Top of Excerpted data

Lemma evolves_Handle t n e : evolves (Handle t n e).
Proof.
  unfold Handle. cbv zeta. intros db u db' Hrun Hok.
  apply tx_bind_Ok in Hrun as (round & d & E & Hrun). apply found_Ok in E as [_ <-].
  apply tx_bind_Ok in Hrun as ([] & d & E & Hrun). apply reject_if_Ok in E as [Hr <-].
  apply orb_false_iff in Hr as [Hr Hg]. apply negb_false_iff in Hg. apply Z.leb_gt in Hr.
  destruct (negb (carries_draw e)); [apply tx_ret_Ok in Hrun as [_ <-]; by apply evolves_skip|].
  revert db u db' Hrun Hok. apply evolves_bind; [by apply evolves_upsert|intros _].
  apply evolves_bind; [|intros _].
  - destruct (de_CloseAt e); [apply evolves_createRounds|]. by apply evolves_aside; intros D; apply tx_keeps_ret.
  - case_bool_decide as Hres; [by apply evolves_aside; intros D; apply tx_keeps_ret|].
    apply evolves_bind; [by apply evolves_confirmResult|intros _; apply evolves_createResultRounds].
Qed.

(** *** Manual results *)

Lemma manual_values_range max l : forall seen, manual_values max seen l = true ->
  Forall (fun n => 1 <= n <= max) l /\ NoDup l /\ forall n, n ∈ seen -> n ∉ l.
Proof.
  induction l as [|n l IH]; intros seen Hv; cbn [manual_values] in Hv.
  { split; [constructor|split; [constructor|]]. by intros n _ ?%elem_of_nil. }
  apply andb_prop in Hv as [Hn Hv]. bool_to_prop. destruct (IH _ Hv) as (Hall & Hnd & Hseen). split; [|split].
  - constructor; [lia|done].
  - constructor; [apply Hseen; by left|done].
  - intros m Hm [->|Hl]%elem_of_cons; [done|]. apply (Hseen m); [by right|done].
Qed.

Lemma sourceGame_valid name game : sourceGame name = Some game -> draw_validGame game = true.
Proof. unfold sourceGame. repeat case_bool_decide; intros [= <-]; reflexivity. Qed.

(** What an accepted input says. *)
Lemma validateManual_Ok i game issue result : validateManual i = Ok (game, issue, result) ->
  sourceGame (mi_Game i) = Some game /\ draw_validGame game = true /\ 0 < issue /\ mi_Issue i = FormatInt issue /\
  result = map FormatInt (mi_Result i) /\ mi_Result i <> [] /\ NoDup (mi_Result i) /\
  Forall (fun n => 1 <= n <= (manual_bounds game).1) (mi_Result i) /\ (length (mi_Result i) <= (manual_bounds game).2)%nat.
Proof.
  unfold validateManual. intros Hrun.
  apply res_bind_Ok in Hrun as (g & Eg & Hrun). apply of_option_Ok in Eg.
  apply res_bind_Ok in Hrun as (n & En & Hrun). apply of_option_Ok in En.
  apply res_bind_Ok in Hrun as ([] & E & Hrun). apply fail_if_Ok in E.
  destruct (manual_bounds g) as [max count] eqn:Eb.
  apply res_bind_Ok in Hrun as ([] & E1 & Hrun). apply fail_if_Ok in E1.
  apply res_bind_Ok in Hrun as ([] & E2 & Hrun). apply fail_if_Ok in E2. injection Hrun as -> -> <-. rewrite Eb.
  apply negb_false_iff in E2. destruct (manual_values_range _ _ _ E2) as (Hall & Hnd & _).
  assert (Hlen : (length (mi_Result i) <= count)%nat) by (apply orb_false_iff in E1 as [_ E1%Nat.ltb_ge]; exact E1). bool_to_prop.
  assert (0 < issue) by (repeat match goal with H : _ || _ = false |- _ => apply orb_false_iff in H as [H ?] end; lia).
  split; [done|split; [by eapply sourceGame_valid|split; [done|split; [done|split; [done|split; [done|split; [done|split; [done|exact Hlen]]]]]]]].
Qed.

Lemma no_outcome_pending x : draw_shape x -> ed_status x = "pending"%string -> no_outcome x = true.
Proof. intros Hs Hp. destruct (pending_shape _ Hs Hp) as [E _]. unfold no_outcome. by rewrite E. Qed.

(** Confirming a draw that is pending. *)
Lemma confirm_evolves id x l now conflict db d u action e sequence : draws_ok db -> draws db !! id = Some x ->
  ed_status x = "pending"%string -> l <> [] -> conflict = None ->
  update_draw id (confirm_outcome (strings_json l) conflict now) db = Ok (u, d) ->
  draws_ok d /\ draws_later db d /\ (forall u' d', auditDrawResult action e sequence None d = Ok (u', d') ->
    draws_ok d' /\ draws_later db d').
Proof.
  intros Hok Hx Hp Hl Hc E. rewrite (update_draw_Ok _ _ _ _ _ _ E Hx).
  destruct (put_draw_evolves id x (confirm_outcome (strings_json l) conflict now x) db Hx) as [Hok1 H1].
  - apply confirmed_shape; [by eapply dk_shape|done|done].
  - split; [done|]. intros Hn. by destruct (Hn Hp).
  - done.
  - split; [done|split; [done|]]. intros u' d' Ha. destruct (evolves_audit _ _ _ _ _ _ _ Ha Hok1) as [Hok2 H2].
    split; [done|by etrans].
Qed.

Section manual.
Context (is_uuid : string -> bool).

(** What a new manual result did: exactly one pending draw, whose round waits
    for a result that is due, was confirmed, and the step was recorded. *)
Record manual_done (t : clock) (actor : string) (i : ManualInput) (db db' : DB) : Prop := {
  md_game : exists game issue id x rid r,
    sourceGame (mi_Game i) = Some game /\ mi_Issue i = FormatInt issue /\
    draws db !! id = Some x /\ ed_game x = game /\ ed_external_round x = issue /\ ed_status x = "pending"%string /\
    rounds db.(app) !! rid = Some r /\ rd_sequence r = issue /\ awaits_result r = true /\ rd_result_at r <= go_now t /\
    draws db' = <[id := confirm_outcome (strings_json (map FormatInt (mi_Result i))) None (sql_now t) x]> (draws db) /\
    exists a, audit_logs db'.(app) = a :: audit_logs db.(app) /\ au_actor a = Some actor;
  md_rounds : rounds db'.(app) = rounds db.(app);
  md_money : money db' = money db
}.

Bottom of Excerpted data

The task
Whenever a line of the records holds the string "conflict", pick it out and copy it.

Task output
Lemma confirm_evolves id x l now conflict db d u action e sequence : draws_ok db -> draws db !! id = Some x ->
  ed_status x = "pending"%string -> l <> [] -> conflict = None ->
  update_draw id (confirm_outcome (strings_json l) conflict now) db = Ok (u, d) ->
  destruct (put_draw_evolves id x (confirm_outcome (strings_json l) conflict now x) db Hx) as [Hok1 H1].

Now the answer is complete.